--- Material supplied ---
(** ** Monotonicity *)

Lemma tells_mono G G' log log' wire wire' d h :
  tells G log wire d h →
  (∀ req resp, (req, resp, d) ∈ asked G' → (req, resp, d) ∈ asked G) →
  (∀ pos, (d, pos) ∈ accepted G' → (d, pos) ∈ accepted G) → log `prefix_of` log' → wire ⊆ wire' →
  tells G' log' wire' d h.
Proof.
  intros Ht Ha Hacc [l ->] Hw req resp Hin.
  destruct (Ht req resp (Ha _ _ Hin)) as (r & Hr & Hv). exists r. split; [done|].
  destruct Hv as [?|(k & e & Hk & Hty & Han & -> & Ho)]; [by left|right].
  exists k, e. rewrite (lookup_app_l_Some _ _ _ _ Hk), take_app_le
    by (apply lookup_lt_Some in Hk; lia). split_and!; [done..|].
  intros pos Hd. destruct (Ho pos (Hacc pos Hd)) as (He & s & Hs & Hp).
  split; [done|]. exists s. split; [done|by apply Hw].
Qed.

Lemma told_more G log log' wire wire' tr :
  told G log wire tr → log `prefix_of` log' → wire ⊆ wire' → told G log' wire' tr.
Proof. intros Ht Hl Hw d h Hin. eapply tells_mono; eauto. Qed.

Lemma proposal_of_more G wire wire' p :
  wire ⊆ wire' → proposal_of G wire p → proposal_of G wire' p.
Proof.
  intros Hw (req & Ha & Ho). exists req. split; [done|]. intros pos Hd.
  destruct (Ho pos Hd) as (Hp & s & ? & ?). split; [done|]. exists s. auto.
Qed.

Lemma own_more wire wire' req pos : wire ⊆ wire' → own wire req pos → own wire' req pos.
Proof. intros Hw (s & Hs & Hp). exists s. auto. Qed.

Lemma ghost_ok_more G wire wire' : wire ⊆ wire' → ghost_ok G wire → ghost_ok G wire'.
Proof.
  intros Hw [A B C]. split; [done..|]. intros d pos (req & resp & Ha & Ho)%C.
  exists req, resp. split; [done|]. by eapply own_more.
Qed.

Lemma truth_more G log wire wire' g q ts m :
  wire ⊆ wire' → truth G log wire g q ts m → truth G log wire' g q ts m.
Proof.
  intros Hw [A B D E F R]. split; try done; [by eapply ghost_ok_more|..].
  - eapply Forall_impl; [exact E|]. intros p. by apply proposal_of_more.
  - eapply told_more; [exact R|done|done].
Qed.

(** Memory with the same responses and more events that are no answers. *)
Lemma truth_mem G log wire g q ts m m' :
  Mem.resps m' = Mem.resps m → Mem.trace m' = Mem.trace m →
  truth G log wire g q ts m → truth G log wire g q ts m'.
Proof.
  intros Hr Ht [A B D E F R]. split; try done; [by eapply waiting_resps|by rewrite Ht].
Qed.

(** ** Requests come in *)

Lemma task_ok_ask G l t :
  task_ok G t → (∀ d, d ∈ task_dones t → d ∉ l.*2) → task_ok (ask l G) t.
Proof.
  destruct t as [req resp d|req d]; simpl.
  - intros [? ?] _. split; [|done]. apply elem_of_app. by left.
  - intros Hd Hl. unfold asked_dones. simpl. rewrite fmap_app, not_elem_of_app.
    split; [done|]. apply Hl. by left.
Qed.

Lemma truth_kv_request G log wire g q ts m req resp d :
  truth G log wire g q ts m → Mem.resps m !! resp = None → d ∉ g →
  runs (Mem.trace m) ++ (ts ≫= task_dones) ⊆ g →
  truth (ask [(req, resp, d)] G) log wire (g ++ [d]) q (ts ++ [TKvOpCb req resp d])
    (Mem.set_resps <[resp := KvResp.default]> m).
Proof.
  intros [A B [D1 D2] E F R] Hn Hd Hruns. pose proof (go_asked _ _ B) as Hacc.
  assert (resp ∉ (Proposal.resp <$> q) ++ (ts ≫= task_resp)) as Hfresh.
  { intros Hin. eapply Forall_forall in D2; [|exact Hin]. simpl in D2. congruence. }
  split.
  - unfold asked_dones. simpl. rewrite fmap_app. simpl. set_solver.
  - destruct B as [B1 B2 B3]. split; [|done|].
    + unfold asked_dones. simpl. rewrite fmap_app. simpl. apply NoDup_app.
      split_and!; [done| |by apply NoDup_singleton]. set_solver.
    + intros d' pos (req' & resp' & Ha & Ho)%B3. exists req', resp'. split; [|done].
      apply elem_of_app. by left.
  - unfold waiting. rewrite bind_app. simpl. rewrite app_assoc. split.
    + apply NoDup_app. split_and!; [done| |by apply NoDup_singleton]. set_solver.
    + apply Forall_app. split.
      * apply Forall_forall. intros a Ha. simpl. rewrite lookup_insert_ne by (by intros ->).
        by apply (proj1 (Forall_forall _ _) D2).
      * constructor; [|constructor]. simpl. by rewrite lookup_insert_eq.
  - eapply Forall_impl; [exact E|]. intros p (req' & Ha & Ho). exists req'.
    split; [|done]. simpl. set_solver.
  - apply Forall_app. split.
    + apply Forall_forall. intros t Ht. apply task_ok_ask; [by apply (proj1 (Forall_forall _ _) F)|].
      intros d' Hd' ->%list_elem_of_singleton. apply Hd, Hruns, elem_of_app. right.
      apply list_elem_of_bind. by exists t.
    + constructor; [|constructor]. split; [simpl; set_solver|]. simpl.
      intros Hin. by apply Hd, A, Hacc.
  - intros d' h Hin. simpl in Hin. eapply tells_mono; [by apply R| |done..].
    intros req' resp' [Ha|Ha%list_elem_of_singleton]%elem_of_app; [done|]. simplify_eq.
    exfalso. apply Hd, Hruns, elem_of_app. left. apply elem_of_runs. by exists h.
Qed.

Lemma truth_raft_request G log wire g q ts m req d :
  truth G log wire g q ts m → d ∉ g →
  truth G log wire (g ++ [d]) q (ts ++ [THandleRaftMsgCb req d]) m.
Proof.
  intros [A B D E F R] Hd. split; try done; [set_solver| |].
  - rewrite bind_app. simpl. by rewrite app_nil_r.
  - apply Forall_app. split; [done|]. constructor; [|constructor]. simpl. set_solver.
Qed.

(** ** Callbacks run *)

Lemma tasks_pop {A} (f : Task → list A) ts i t :
  ts !! i = Some t → ts ≫= f ≡ₚ f t ++ (delete i ts ≫= f).
Proof.
  intros Ht. rewrite <- (take_drop_middle _ _ _ Ht) at 1.
  rewrite delete_take_drop, !bind_app. simpl. solve_Permutation.
Qed.

Lemma waiting_perm m rs rs' q : rs ≡ₚ rs' → waiting m rs q → waiting m rs' q.
Proof. unfold waiting. by intros ->. Qed.

(** The callback leaves the list; its response stays apart. *)
Lemma truth_pop G log wire g q ts m i t :
  truth G log wire g q ts m → ts !! i = Some t →
  truth G log wire g q (delete i ts) m ∧ task_ok G t ∧
  waiting m (task_resp t ++ (delete i ts ≫= task_resp)) q.
Proof.
  intros [A B D E F R] Ht. pose proof (tasks_pop task_resp _ _ _ Ht) as Hp.
  pose proof (waiting_perm _ _ _ _ Hp D) as [D1 D2]. rewrite <- Hp in D1, D2.
  split_and!; [|by eapply Forall_lookup_1|by eapply waiting_perm].
  split; try done.
  - split.
    + rewrite Hp in D1. rewrite (Permutation_app_comm (task_resp t)), app_assoc in D1.
      by apply NoDup_app in D1 as [? _].
    + rewrite Hp in D2. apply Forall_app in D2 as [D3 [_ D4]%Forall_app].
      by apply Forall_app.
  - by apply Forall_delete.
Qed.

Lemma told_run G log wire tr d h :
  told G log wire tr → tells G log wire d h → told G log wire (tr ++ [EvRun d h]).
Proof.
  intros Ht Hd d' h' [Hin|Hin%list_elem_of_singleton]%elem_of_app; [by apply Ht|].
  by injection Hin as -> ->.
Qed.

(** A raft request is acknowledged: its closure is no client's. *)
Lemma truth_acknowledge G log wire g q ts m d :
  truth G log wire g q ts m → d ∉ asked_dones G →
  truth G log wire g q ts (Mem.add_event (EvRun d (Mem.resps m)) m).
Proof.
  intros [A B D E F R] Hd. split; try done. simpl. apply told_run; [done|].
  intros req resp Ha. exfalso. apply Hd. unfold asked_dones.
  by apply (list_elem_of_fmap_2 snd) in Ha.
Qed.

(** A peer that does not lead rejects the request. *)
Lemma truth_reject G log wire g q ts m i req resp d r :
  truth G log wire g q ts m → ts !! i = Some (TKvOpCb req resp d) →
  let m' := Mem.set_resps <[resp := KvResp.set_rejected true r]> m in
  truth G log wire g q (delete i ts) (Mem.add_event (EvRun d (Mem.resps m')) m').
Proof.
  intros Ht Hi m'. destruct (truth_pop _ _ _ _ _ _ _ _ _ Ht Hi)
    as ([A B [D1 D2] E F R] & [Ha _] & [W1 W2]). simpl in W1, W2.
  split; try done.
  - split; [done|]. apply Forall_forall. intros a Hin. simpl.
    rewrite lookup_insert_ne; [by apply (proj1 (Forall_forall _ _) D2)|].
    intros <-. apply NoDup_app in W1 as (_ & W3 & W1).
    apply NoDup_cons in W1 as [Hnot _].
    apply elem_of_app in Hin as [Hin|Hin]; [|done]. apply (W3 _ Hin). by left.
  - simpl. apply told_run; [done|]. intros req' resp' Ha'.
    destruct (asked_unique _ _ _ _ _ _ (go_nodup _ _ B) Ha Ha') as [<- <-].
    exists (KvResp.set_rejected true r). rewrite lookup_insert_eq. split; [done|by left].
Qed.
---
Problem statement:
Where the listing above has a line with "runs (Mem.trace m)", start there, and output every line exactly through the line with "- apply Forall_app. split.", which is also included.

Result of the task:
  runs (Mem.trace m) ++ (ts ≫= task_dones) ⊆ g →
  truth (ask [(req, resp, d)] G) log wire (g ++ [d]) q (ts ++ [TKvOpCb req resp d])
    (Mem.set_resps <[resp := KvResp.default]> m).
Proof.
  intros [A B [D1 D2] E F R] Hn Hd Hruns. pose proof (go_asked _ _ B) as Hacc.
  assert (resp ∉ (Proposal.resp <$> q) ++ (ts ≫= task_resp)) as Hfresh.
  { intros Hin. eapply Forall_forall in D2; [|exact Hin]. simpl in D2. congruence. }
  split.
  - unfold asked_dones. simpl. rewrite fmap_app. simpl. set_solver.
  - destruct B as [B1 B2 B3]. split; [|done|].
    + unfold asked_dones. simpl. rewrite fmap_app. simpl. apply NoDup_app.
      split_and!; [done| |by apply NoDup_singleton]. set_solver.
    + intros d' pos (req' & resp' & Ha & Ho)%B3. exists req', resp'. split; [|done].
      apply elem_of_app. by left.
  - unfold waiting. rewrite bind_app. simpl. rewrite app_assoc. split.
    + apply NoDup_app. split_and!; [done| |by apply NoDup_singleton]. set_solver.
    + apply Forall_app. split.
      * apply Forall_forall. intros a Ha. simpl. rewrite lookup_insert_ne by (by intros ->).
        by apply (proj1 (Forall_forall _ _) D2).
      * constructor; [|constructor]. simpl. by rewrite lookup_insert_eq.
  - eapply Forall_impl; [exact E|]. intros p (req' & Ha & Ho). exists req'.
    split; [|done]. simpl. set_solver.
  - apply Forall_app. split.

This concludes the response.